**DATA FOR REVIEW**
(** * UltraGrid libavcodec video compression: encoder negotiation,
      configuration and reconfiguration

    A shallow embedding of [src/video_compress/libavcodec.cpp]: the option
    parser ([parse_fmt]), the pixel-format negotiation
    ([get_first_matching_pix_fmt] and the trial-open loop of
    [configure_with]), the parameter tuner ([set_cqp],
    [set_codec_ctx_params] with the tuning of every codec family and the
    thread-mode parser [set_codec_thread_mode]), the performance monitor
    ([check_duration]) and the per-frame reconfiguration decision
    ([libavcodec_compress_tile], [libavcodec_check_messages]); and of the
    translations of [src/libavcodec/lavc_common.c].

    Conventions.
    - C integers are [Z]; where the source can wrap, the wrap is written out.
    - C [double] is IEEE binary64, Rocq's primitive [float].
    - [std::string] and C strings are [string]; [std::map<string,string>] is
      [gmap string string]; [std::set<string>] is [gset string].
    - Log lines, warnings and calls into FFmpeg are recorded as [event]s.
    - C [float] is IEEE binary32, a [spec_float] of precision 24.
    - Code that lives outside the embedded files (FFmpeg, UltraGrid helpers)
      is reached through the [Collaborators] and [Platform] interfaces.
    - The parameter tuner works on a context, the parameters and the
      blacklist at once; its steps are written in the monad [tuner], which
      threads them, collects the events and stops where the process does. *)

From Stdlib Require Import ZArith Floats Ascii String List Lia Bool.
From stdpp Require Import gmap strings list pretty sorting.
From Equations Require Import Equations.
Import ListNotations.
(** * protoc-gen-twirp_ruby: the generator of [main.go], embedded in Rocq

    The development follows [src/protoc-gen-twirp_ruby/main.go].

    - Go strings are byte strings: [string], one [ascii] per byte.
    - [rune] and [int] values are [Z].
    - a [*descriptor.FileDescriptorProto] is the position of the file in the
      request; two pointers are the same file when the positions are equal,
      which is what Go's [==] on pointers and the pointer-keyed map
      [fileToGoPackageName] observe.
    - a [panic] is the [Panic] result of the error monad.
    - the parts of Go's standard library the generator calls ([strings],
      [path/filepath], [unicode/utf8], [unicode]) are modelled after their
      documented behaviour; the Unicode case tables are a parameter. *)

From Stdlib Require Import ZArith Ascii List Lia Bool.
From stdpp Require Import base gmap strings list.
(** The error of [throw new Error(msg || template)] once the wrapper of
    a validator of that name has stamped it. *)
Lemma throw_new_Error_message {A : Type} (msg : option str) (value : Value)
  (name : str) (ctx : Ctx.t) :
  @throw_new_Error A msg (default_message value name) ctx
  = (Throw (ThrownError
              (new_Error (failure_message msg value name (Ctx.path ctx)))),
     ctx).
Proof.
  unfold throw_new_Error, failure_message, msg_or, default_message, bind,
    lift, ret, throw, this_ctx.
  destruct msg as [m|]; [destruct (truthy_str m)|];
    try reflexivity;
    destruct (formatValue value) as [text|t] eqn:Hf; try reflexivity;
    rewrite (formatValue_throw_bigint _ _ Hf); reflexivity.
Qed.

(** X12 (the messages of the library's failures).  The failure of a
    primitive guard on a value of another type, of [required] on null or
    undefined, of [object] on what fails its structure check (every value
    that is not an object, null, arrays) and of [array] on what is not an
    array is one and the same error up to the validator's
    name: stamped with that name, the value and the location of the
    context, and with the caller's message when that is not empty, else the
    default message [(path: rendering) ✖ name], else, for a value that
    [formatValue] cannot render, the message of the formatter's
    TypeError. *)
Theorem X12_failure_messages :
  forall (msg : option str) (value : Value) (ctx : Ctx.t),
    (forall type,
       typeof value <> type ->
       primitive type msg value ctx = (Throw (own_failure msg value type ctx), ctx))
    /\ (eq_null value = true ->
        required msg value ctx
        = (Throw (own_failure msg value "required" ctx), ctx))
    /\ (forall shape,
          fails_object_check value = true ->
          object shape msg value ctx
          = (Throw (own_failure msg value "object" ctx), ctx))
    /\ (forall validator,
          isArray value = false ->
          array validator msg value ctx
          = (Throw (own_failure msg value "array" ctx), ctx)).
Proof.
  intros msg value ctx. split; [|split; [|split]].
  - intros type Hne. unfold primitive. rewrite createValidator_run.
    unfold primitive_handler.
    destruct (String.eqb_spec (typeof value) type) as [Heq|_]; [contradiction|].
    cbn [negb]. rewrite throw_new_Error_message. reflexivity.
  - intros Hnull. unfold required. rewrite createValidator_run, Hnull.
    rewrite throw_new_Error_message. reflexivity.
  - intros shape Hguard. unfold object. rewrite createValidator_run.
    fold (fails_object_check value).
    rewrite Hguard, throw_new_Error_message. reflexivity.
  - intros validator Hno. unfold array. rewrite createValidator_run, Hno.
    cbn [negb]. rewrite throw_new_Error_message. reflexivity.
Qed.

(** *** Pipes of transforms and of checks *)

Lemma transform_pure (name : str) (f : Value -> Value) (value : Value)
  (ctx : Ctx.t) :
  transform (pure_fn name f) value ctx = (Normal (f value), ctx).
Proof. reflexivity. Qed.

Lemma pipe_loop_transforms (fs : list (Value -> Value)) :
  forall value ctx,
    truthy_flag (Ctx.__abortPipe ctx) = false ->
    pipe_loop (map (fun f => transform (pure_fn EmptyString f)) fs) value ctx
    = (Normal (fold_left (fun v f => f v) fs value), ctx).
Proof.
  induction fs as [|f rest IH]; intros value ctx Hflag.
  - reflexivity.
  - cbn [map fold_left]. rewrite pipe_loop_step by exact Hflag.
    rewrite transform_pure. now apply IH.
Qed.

**WHAT IS REQUIRED**
Exactly as they appear above, transcribe the records in full.

**THE COMPLETED TASK**
(** * UltraGrid libavcodec video compression: encoder negotiation,
      configuration and reconfiguration

    A shallow embedding of [src/video_compress/libavcodec.cpp]: the option
    parser ([parse_fmt]), the pixel-format negotiation
    ([get_first_matching_pix_fmt] and the trial-open loop of
    [configure_with]), the parameter tuner ([set_cqp],
    [set_codec_ctx_params] with the tuning of every codec family and the
    thread-mode parser [set_codec_thread_mode]), the performance monitor
    ([check_duration]) and the per-frame reconfiguration decision
    ([libavcodec_compress_tile], [libavcodec_check_messages]); and of the
    translations of [src/libavcodec/lavc_common.c].

    Conventions.
    - C integers are [Z]; where the source can wrap, the wrap is written out.
    - C [double] is IEEE binary64, Rocq's primitive [float].
    - [std::string] and C strings are [string]; [std::map<string,string>] is
      [gmap string string]; [std::set<string>] is [gset string].
    - Log lines, warnings and calls into FFmpeg are recorded as [event]s.
    - C [float] is IEEE binary32, a [spec_float] of precision 24.
    - Code that lives outside the embedded files (FFmpeg, UltraGrid helpers)
      is reached through the [Collaborators] and [Platform] interfaces.
    - The parameter tuner works on a context, the parameters and the
      blacklist at once; its steps are written in the monad [tuner], which
      threads them, collects the events and stops where the process does. *)

From Stdlib Require Import ZArith Floats Ascii String List Lia Bool.
From stdpp Require Import gmap strings list pretty sorting.
From Equations Require Import Equations.
Import ListNotations.
(** * protoc-gen-twirp_ruby: the generator of [main.go], embedded in Rocq

    The development follows [src/protoc-gen-twirp_ruby/main.go].

    - Go strings are byte strings: [string], one [ascii] per byte.
    - [rune] and [int] values are [Z].
    - a [*descriptor.FileDescriptorProto] is the position of the file in the
      request; two pointers are the same file when the positions are equal,
      which is what Go's [==] on pointers and the pointer-keyed map
      [fileToGoPackageName] observe.
    - a [panic] is the [Panic] result of the error monad.
    - the parts of Go's standard library the generator calls ([strings],
      [path/filepath], [unicode/utf8], [unicode]) are modelled after their
      documented behaviour; the Unicode case tables are a parameter. *)

From Stdlib Require Import ZArith Ascii List Lia Bool.
From stdpp Require Import base gmap strings list.
(** The error of [throw new Error(msg || template)] once the wrapper of
    a validator of that name has stamped it. *)
Lemma throw_new_Error_message {A : Type} (msg : option str) (value : Value)
  (name : str) (ctx : Ctx.t) :
  @throw_new_Error A msg (default_message value name) ctx
  = (Throw (ThrownError
              (new_Error (failure_message msg value name (Ctx.path ctx)))),
     ctx).
Proof.
  unfold throw_new_Error, failure_message, msg_or, default_message, bind,
    lift, ret, throw, this_ctx.
  destruct msg as [m|]; [destruct (truthy_str m)|];
    try reflexivity;
    destruct (formatValue value) as [text|t] eqn:Hf; try reflexivity;
    rewrite (formatValue_throw_bigint _ _ Hf); reflexivity.
Qed.

(** X12 (the messages of the library's failures).  The failure of a
    primitive guard on a value of another type, of [required] on null or
    undefined, of [object] on what fails its structure check (every value
    that is not an object, null, arrays) and of [array] on what is not an
    array is one and the same error up to the validator's
    name: stamped with that name, the value and the location of the
    context, and with the caller's message when that is not empty, else the
    default message [(path: rendering) ✖ name], else, for a value that
    [formatValue] cannot render, the message of the formatter's
    TypeError. *)
Theorem X12_failure_messages :
  forall (msg : option str) (value : Value) (ctx : Ctx.t),
    (forall type,
       typeof value <> type ->
       primitive type msg value ctx = (Throw (own_failure msg value type ctx), ctx))
    /\ (eq_null value = true ->
        required msg value ctx
        = (Throw (own_failure msg value "required" ctx), ctx))
    /\ (forall shape,
          fails_object_check value = true ->
          object shape msg value ctx
          = (Throw (own_failure msg value "object" ctx), ctx))
    /\ (forall validator,
          isArray value = false ->
          array validator msg value ctx
          = (Throw (own_failure msg value "array" ctx), ctx)).
Proof.
  intros msg value ctx. split; [|split; [|split]].
  - intros type Hne. unfold primitive. rewrite createValidator_run.
    unfold primitive_handler.
    destruct (String.eqb_spec (typeof value) type) as [Heq|_]; [contradiction|].
    cbn [negb]. rewrite throw_new_Error_message. reflexivity.
  - intros Hnull. unfold required. rewrite createValidator_run, Hnull.
    rewrite throw_new_Error_message. reflexivity.
  - intros shape Hguard. unfold object. rewrite createValidator_run.
    fold (fails_object_check value).
    rewrite Hguard, throw_new_Error_message. reflexivity.
  - intros validator Hno. unfold array. rewrite createValidator_run, Hno.
    cbn [negb]. rewrite throw_new_Error_message. reflexivity.
Qed.

(** *** Pipes of transforms and of checks *)

Lemma transform_pure (name : str) (f : Value -> Value) (value : Value)
  (ctx : Ctx.t) :
  transform (pure_fn name f) value ctx = (Normal (f value), ctx).
Proof. reflexivity. Qed.

Lemma pipe_loop_transforms (fs : list (Value -> Value)) :
  forall value ctx,
    truthy_flag (Ctx.__abortPipe ctx) = false ->
    pipe_loop (map (fun f => transform (pure_fn EmptyString f)) fs) value ctx
    = (Normal (fold_left (fun v f => f v) fs value), ctx).
Proof.
  induction fs as [|f rest IH]; intros value ctx Hflag.
  - reflexivity.
  - cbn [map fold_left]. rewrite pipe_loop_step by exact Hflag.
    rewrite transform_pure. now apply IH.
Qed.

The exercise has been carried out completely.